CORRUPÇÃO FAZ FIFA SER REJEITADA POR PATROCINADORES

A Fifa teve um prejuízo de US$369 milhões em 2016, o triplo do valor 
das perdas do ano anterior (Foto: Wikimedia)

27/06/2017

Prisão de dirigentes da Fifa acusados de corrupção ainda repercute na obtenção de patrocínio para a Copa do Mundo de 2018, na Rússia

No Museu do Futebol Mundial da Federação Internacional de Futebol (Fifa) em Zurique, os visitantes tiram fotos com a taça da Copa do Mundo, arriscam um palpite em um comentário de um jogo e olham as peças exibidas, como o documento original manuscrito das regras do jogo e o famoso cartão amarelo dado ao jogador de futebol inglês, Paul Gascoigne, em 1990. Mas os visitantes que querem ver os lençóis que cobriram os dirigentes da Fifa, ao saírem de um hotel suíço de luxo em 2015, após serem presos por acusação de corrupção, decepcionam-se, porque não estão em exibição.

Se o museu ignora esse triste episódio na história da Federação, seu balanço patrimonial é um reflexo do impacto da prisão de seus dirigentes na reputação da entidade.

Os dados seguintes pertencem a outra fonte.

(* ===== verification/Process.v ===== *)
(** * The running process

    [run] of services/snail_server/src/serve.rs, with the tasks it spawns: the four accept
    loops and the connections they serve, the relay worker (worker.rs,
    [spawn_relay_worker]) and the report worker (dmarc_report.rs, [spawn_report_worker]),
    all over one shared [Server], until Ctrl-C and the orderly stop that follows it.

    A transition is what one task does between two awaits: an accept loop takes a permit
    or a connection, a connection handles one line, the worker scans the queue, loads
    one entry, or acts on what the relay client answered.  An [Event] names the task and
    carries everything that comes from outside: the bytes, the clock, the answers of the
    DNS and of the peers.  So an execution is a list of events, and the relay attempt,
    which awaits the network, is open to everything the other tasks do meanwhile. *)
From S2P Require Import Prelude RustStr Net Message Smtp Transport Store Auth Submission Pop Imap.
From S2P Require Import Throttle Greylist Received Dmarc DmarcReport AuditTrail Firewall Spool Server Serve Access Worker.

(** ** The tasks *)

Inductive Listener := OnSubmission | OnPop3 | OnImap | OnInbound.
#[export] Instance Listener_eq_dec : EqDecision Listener.
Proof. solve_decision. Defined.

(** A connection task, by the listener that spawned it. *)
Inductive Live :=
  | LiveSubmission (c : Conn MsaSession)
  | LivePop3 (c : Conn Pop3Session)
  | LiveImap (c : Conn ImapSession)
  | LiveInbound (c : Conn SmtpSession).
Definition listener (l : Live) : Listener :=
  match l with
  | LiveSubmission _ => OnSubmission | LivePop3 _ => OnPop3 | LiveImap _ => OnImap | LiveInbound _ => OnInbound
  end.

(** The relay worker: asleep until the next tick, between two entries of a pass, waiting
    for the relay client's answer on one, or ended (told to stop, or by a panic). *)
Inductive RelayWorker :=
  | Asleep
  | Passing (due : list SpoolEntry)
  | Relaying (entry : SpoolEntry) (message : Message) (due : list SpoolEntry)
  | Ended.
Inductive MainTask := Serving | Stopping | Returned.
#[export] Instance MainTask_eq_dec : EqDecision MainTask.
Proof. solve_decision. Defined.

Section process.
Context {A : Type} `{SessionAuth A} (auth : A) (base64_decode : str → result str bytes).
Context (psl_domain : str → option str) (gzip base64_encode : bytes → bytes).
Context (read_dir : FS → Dir → list str).
Context {L : Type} (check_key : L → IpAddr → Z → L * bool) (retain_recent : L → Z → L).

(** [pr_reports] says whether the report worker is running; the workers have been told to
    stop when the main task is [Stopping]. *)
Record Process := mkProcess {
  pr_server : Server;
  pr_firewall : Firewall (L:=L);
  pr_loops : Listener → AcceptLoop;
  pr_conns : gmap nat (IpAddr * Live);
  pr_worker : option RelayWorker;
  pr_reports : bool;
  pr_main : MainTask }.

Definition limit (l : ConcurrencyLimits) (k : Listener) : Z :=
  match k with
  | OnSubmission => lim_submission l | OnPop3 => lim_pop3 l | OnImap => lim_imap l | OnInbound => lim_inbound l
  end.

(** [run], up to Ctrl-C, once the listeners are bound. *)
Definition run_start (server : Server) (firewall : Firewall) (limits : ConcurrencyLimits) : Process :=
  mkProcess server firewall (λ k, AcceptLoop_new (limit limits k)) ∅
    (match srv_relay server with Some _ => Some Asleep | None => None end)
    (match srv_relay server with Some _ => true | None => false end) Serving.

(** What the sender checks of one message find out. *)
Record Checks := mkChecks {
  ck_spf : IpAddr → str → str → SpfResult; ck_dkim : bytes → list DkimOutcome; ck_txt : str → option (list str) }.

Inductive Event :=
  | EvAcquire (k : Listener)
  | EvAcceptFailed (k : Listener)
  | EvAccept (k : Listener) (conn : nat) (peer : IpAddr) (now : Z)
  | EvLine (conn : nat) (now : Z) (checks : Checks) (pipelined handshake written : bool) (line : bytes)
  | EvHangUp (conn : nat)
  | EvTick (now : Z)
  | EvNext (now : Z)
  | EvAnswer (report : RelayReport) (now : Z)
  | EvReports (now : Z)
  | EvCtrlC
  | EvWorkerStops
  | EvReportsStop
  | EvReturn.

A Fifa teve um prejuízo de US$369 milhões em 2016, o triplo do valor das perdas do ano anterior e a previsão é de uma perda de US$489 milhões em 2017. As reservas financeiras, que ultrapassaram US$1 bilhão desde 2008, deverão diminuir para US$605 milhões no próximo ano.

Os prejuízos são resultado, em parte, do aumento do financiamento das associações de futebol e das mudanças contábeis no registro dos custos e da receita. Porém, os gastos da Fifa com advogados e processos judiciais nos EUA e na Suíça devido à acusação de corrupção aumentaram de US$20 milhões em 2015 para US$50 milhões em 2016. As demonstrações financeiras também indicaram uma série de investimentos com pouco retorno, incluindo o museu, que custou US$190 milhões e não tem atraído muitos visitantes.

A Fifa acredita que irá atingir seu objetivo de obter uma receita de US$5,6 bilhões no período de 2015-18, graças ao patrocínio da Copa do Mundo de 2018 na Rússia. Mas vários patrocinadores, como Sony, Emirates e Castrol, não renovaram seus contratos. Com menos de um ano antes do campeonato, a Fifa conseguiu apenas 12 patrocinadores para as 34 propostas de parceria oferecidas. Os organizadores do evento conseguiram o apoio do banco russo Alfa-Bank, com sede em Moscou, porém ainda não têm uma emissora para transmitir os jogos no país anfitrião. Na mesma etapa da Copa do Mundo de 2014 no Brasil, a maioria dos projetos de parceria já tinha patrocinadores, com diversos acordos assinados com anos de antecedência.

A Fifa assinou com a Vivo, uma fabricante de smartphones, seu terceiro contrato de patrocínio com uma empresa chinesa. O interesse das empresas chinesas em apoiar a Federação talvez seja um sinal de recuperação de sua imagem após o escândalo de corrupção. Mas em maio, a Fifa substituiu um juiz e um promotor, que integravam seu comitê de ética por novos membros. Os dois foram responsáveis ​​pelas investigações que causaram a suspensão de Sepp Blatter, ex-presidente da Fifa e de outros dirigentes. Ambos alegaram que a demissão deles significava o “final do processo de reforma da entidade”. Portanto, ainda restam muitas perguntas sem respostas a respeito da transparência da administração da Federação Internacional de Futebol.